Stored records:
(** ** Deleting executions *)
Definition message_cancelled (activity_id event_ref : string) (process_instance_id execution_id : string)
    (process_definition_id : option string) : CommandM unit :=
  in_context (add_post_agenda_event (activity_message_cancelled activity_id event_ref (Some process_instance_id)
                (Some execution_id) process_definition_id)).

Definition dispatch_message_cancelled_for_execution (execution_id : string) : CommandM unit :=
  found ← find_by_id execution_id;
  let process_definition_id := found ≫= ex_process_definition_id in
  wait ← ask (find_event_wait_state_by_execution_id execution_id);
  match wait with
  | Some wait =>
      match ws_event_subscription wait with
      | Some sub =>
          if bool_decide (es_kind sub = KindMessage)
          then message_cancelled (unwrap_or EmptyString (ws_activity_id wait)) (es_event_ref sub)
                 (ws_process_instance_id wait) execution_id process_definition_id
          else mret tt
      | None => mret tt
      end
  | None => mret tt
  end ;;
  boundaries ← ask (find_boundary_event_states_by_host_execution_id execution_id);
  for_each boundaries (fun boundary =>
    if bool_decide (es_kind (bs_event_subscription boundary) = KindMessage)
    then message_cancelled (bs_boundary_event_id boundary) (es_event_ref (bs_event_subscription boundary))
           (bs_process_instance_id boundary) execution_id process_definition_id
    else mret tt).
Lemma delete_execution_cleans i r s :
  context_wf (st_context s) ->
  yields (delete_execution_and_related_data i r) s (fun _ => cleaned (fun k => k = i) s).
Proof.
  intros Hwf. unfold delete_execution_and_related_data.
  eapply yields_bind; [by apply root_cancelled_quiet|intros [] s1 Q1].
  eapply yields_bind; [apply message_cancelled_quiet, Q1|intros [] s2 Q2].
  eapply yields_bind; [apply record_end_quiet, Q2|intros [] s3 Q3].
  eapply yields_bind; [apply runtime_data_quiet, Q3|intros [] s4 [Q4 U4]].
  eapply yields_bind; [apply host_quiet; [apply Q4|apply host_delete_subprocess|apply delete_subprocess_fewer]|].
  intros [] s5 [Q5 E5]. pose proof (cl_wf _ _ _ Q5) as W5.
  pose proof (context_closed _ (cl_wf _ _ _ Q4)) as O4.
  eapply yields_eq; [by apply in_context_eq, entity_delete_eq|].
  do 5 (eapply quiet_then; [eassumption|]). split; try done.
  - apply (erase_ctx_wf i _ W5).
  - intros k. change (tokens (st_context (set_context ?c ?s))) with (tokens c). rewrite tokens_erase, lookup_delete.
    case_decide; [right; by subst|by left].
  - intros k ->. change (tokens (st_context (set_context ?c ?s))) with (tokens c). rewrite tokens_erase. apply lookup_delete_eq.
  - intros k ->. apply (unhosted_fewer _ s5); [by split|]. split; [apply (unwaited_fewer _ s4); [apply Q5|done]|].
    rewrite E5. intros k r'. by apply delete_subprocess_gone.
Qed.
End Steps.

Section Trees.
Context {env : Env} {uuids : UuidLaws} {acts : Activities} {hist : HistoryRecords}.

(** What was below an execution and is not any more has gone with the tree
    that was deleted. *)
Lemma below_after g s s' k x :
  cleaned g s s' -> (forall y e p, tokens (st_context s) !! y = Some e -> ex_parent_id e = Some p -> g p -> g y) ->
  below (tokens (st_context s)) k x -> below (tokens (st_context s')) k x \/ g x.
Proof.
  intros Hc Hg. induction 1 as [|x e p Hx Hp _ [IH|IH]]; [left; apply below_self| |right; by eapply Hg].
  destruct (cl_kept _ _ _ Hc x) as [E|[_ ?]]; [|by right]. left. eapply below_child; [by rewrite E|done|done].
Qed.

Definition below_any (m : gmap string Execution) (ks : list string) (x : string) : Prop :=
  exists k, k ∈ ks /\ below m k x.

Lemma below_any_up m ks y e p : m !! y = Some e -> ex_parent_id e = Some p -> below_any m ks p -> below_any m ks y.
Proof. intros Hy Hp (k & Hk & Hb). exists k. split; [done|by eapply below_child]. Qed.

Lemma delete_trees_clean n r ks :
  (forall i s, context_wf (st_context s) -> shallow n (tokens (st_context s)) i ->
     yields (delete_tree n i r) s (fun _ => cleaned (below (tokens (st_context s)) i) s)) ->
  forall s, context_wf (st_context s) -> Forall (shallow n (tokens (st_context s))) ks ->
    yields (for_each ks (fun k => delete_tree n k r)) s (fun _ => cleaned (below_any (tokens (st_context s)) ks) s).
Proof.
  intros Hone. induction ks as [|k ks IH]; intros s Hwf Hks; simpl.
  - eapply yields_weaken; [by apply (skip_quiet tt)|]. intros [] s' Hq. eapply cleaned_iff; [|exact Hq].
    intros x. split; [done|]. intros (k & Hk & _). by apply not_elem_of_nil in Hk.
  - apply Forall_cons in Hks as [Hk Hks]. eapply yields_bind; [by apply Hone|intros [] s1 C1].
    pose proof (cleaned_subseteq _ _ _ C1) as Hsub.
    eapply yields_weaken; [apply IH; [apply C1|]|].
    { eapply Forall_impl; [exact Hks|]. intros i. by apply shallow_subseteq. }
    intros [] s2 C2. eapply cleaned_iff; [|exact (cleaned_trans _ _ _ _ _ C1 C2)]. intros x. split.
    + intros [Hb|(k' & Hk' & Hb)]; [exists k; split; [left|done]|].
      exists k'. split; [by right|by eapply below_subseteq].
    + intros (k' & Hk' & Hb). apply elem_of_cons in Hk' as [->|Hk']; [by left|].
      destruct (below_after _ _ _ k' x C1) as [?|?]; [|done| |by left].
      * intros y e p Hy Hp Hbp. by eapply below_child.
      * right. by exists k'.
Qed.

◆ **Problem statement**
Copy out the entries in full, exactly as they appear.

◆ **Written response**
(** ** Deleting executions *)
Definition message_cancelled (activity_id event_ref : string) (process_instance_id execution_id : string)
    (process_definition_id : option string) : CommandM unit :=
  in_context (add_post_agenda_event (activity_message_cancelled activity_id event_ref (Some process_instance_id)
                (Some execution_id) process_definition_id)).

Definition dispatch_message_cancelled_for_execution (execution_id : string) : CommandM unit :=
  found ← find_by_id execution_id;
  let process_definition_id := found ≫= ex_process_definition_id in
  wait ← ask (find_event_wait_state_by_execution_id execution_id);
  match wait with
  | Some wait =>
      match ws_event_subscription wait with
      | Some sub =>
          if bool_decide (es_kind sub = KindMessage)
          then message_cancelled (unwrap_or EmptyString (ws_activity_id wait)) (es_event_ref sub)
                 (ws_process_instance_id wait) execution_id process_definition_id
          else mret tt
      | None => mret tt
      end
  | None => mret tt
  end ;;
  boundaries ← ask (find_boundary_event_states_by_host_execution_id execution_id);
  for_each boundaries (fun boundary =>
    if bool_decide (es_kind (bs_event_subscription boundary) = KindMessage)
    then message_cancelled (bs_boundary_event_id boundary) (es_event_ref (bs_event_subscription boundary))
           (bs_process_instance_id boundary) execution_id process_definition_id
    else mret tt).
Lemma delete_execution_cleans i r s :
  context_wf (st_context s) ->
  yields (delete_execution_and_related_data i r) s (fun _ => cleaned (fun k => k = i) s).
Proof.
  intros Hwf. unfold delete_execution_and_related_data.
  eapply yields_bind; [by apply root_cancelled_quiet|intros [] s1 Q1].
  eapply yields_bind; [apply message_cancelled_quiet, Q1|intros [] s2 Q2].
  eapply yields_bind; [apply record_end_quiet, Q2|intros [] s3 Q3].
  eapply yields_bind; [apply runtime_data_quiet, Q3|intros [] s4 [Q4 U4]].
  eapply yields_bind; [apply host_quiet; [apply Q4|apply host_delete_subprocess|apply delete_subprocess_fewer]|].
  intros [] s5 [Q5 E5]. pose proof (cl_wf _ _ _ Q5) as W5.
  pose proof (context_closed _ (cl_wf _ _ _ Q4)) as O4.
  eapply yields_eq; [by apply in_context_eq, entity_delete_eq|].
  do 5 (eapply quiet_then; [eassumption|]). split; try done.
  - apply (erase_ctx_wf i _ W5).
  - intros k. change (tokens (st_context (set_context ?c ?s))) with (tokens c). rewrite tokens_erase, lookup_delete.
    case_decide; [right; by subst|by left].
  - intros k ->. change (tokens (st_context (set_context ?c ?s))) with (tokens c). rewrite tokens_erase. apply lookup_delete_eq.
  - intros k ->. apply (unhosted_fewer _ s5); [by split|]. split; [apply (unwaited_fewer _ s4); [apply Q5|done]|].
    rewrite E5. intros k r'. by apply delete_subprocess_gone.
Qed.
End Steps.

Section Trees.
Context {env : Env} {uuids : UuidLaws} {acts : Activities} {hist : HistoryRecords}.

(** What was below an execution and is not any more has gone with the tree
    that was deleted. *)
Lemma below_after g s s' k x :
  cleaned g s s' -> (forall y e p, tokens (st_context s) !! y = Some e -> ex_parent_id e = Some p -> g p -> g y) ->
  below (tokens (st_context s)) k x -> below (tokens (st_context s')) k x \/ g x.
Proof.
  intros Hc Hg. induction 1 as [|x e p Hx Hp _ [IH|IH]]; [left; apply below_self| |right; by eapply Hg].
  destruct (cl_kept _ _ _ Hc x) as [E|[_ ?]]; [|by right]. left. eapply below_child; [by rewrite E|done|done].
Qed.

Definition below_any (m : gmap string Execution) (ks : list string) (x : string) : Prop :=
  exists k, k ∈ ks /\ below m k x.

Lemma below_any_up m ks y e p : m !! y = Some e -> ex_parent_id e = Some p -> below_any m ks p -> below_any m ks y.
Proof. intros Hy Hp (k & Hk & Hb). exists k. split; [done|by eapply below_child]. Qed.

Lemma delete_trees_clean n r ks :
  (forall i s, context_wf (st_context s) -> shallow n (tokens (st_context s)) i ->
     yields (delete_tree n i r) s (fun _ => cleaned (below (tokens (st_context s)) i) s)) ->
  forall s, context_wf (st_context s) -> Forall (shallow n (tokens (st_context s))) ks ->
    yields (for_each ks (fun k => delete_tree n k r)) s (fun _ => cleaned (below_any (tokens (st_context s)) ks) s).
Proof.
  intros Hone. induction ks as [|k ks IH]; intros s Hwf Hks; simpl.
  - eapply yields_weaken; [by apply (skip_quiet tt)|]. intros [] s' Hq. eapply cleaned_iff; [|exact Hq].
    intros x. split; [done|]. intros (k & Hk & _). by apply not_elem_of_nil in Hk.
  - apply Forall_cons in Hks as [Hk Hks]. eapply yields_bind; [by apply Hone|intros [] s1 C1].
    pose proof (cleaned_subseteq _ _ _ C1) as Hsub.
    eapply yields_weaken; [apply IH; [apply C1|]|].
    { eapply Forall_impl; [exact Hks|]. intros i. by apply shallow_subseteq. }
    intros [] s2 C2. eapply cleaned_iff; [|exact (cleaned_trans _ _ _ _ _ C1 C2)]. intros x. split.
    + intros [Hb|(k' & Hk' & Hb)]; [exists k; split; [left|done]|].
      exists k'. split; [by right|by eapply below_subseteq].
    + intros (k' & Hk' & Hb). apply elem_of_cons in Hk' as [->|Hk']; [by left|].
      destruct (below_after _ _ _ k' x C1) as [?|?]; [|done| |by left].
      * intros y e p Hy Hp Hbp. by eapply below_child.
      * right. by exists k'.
Qed.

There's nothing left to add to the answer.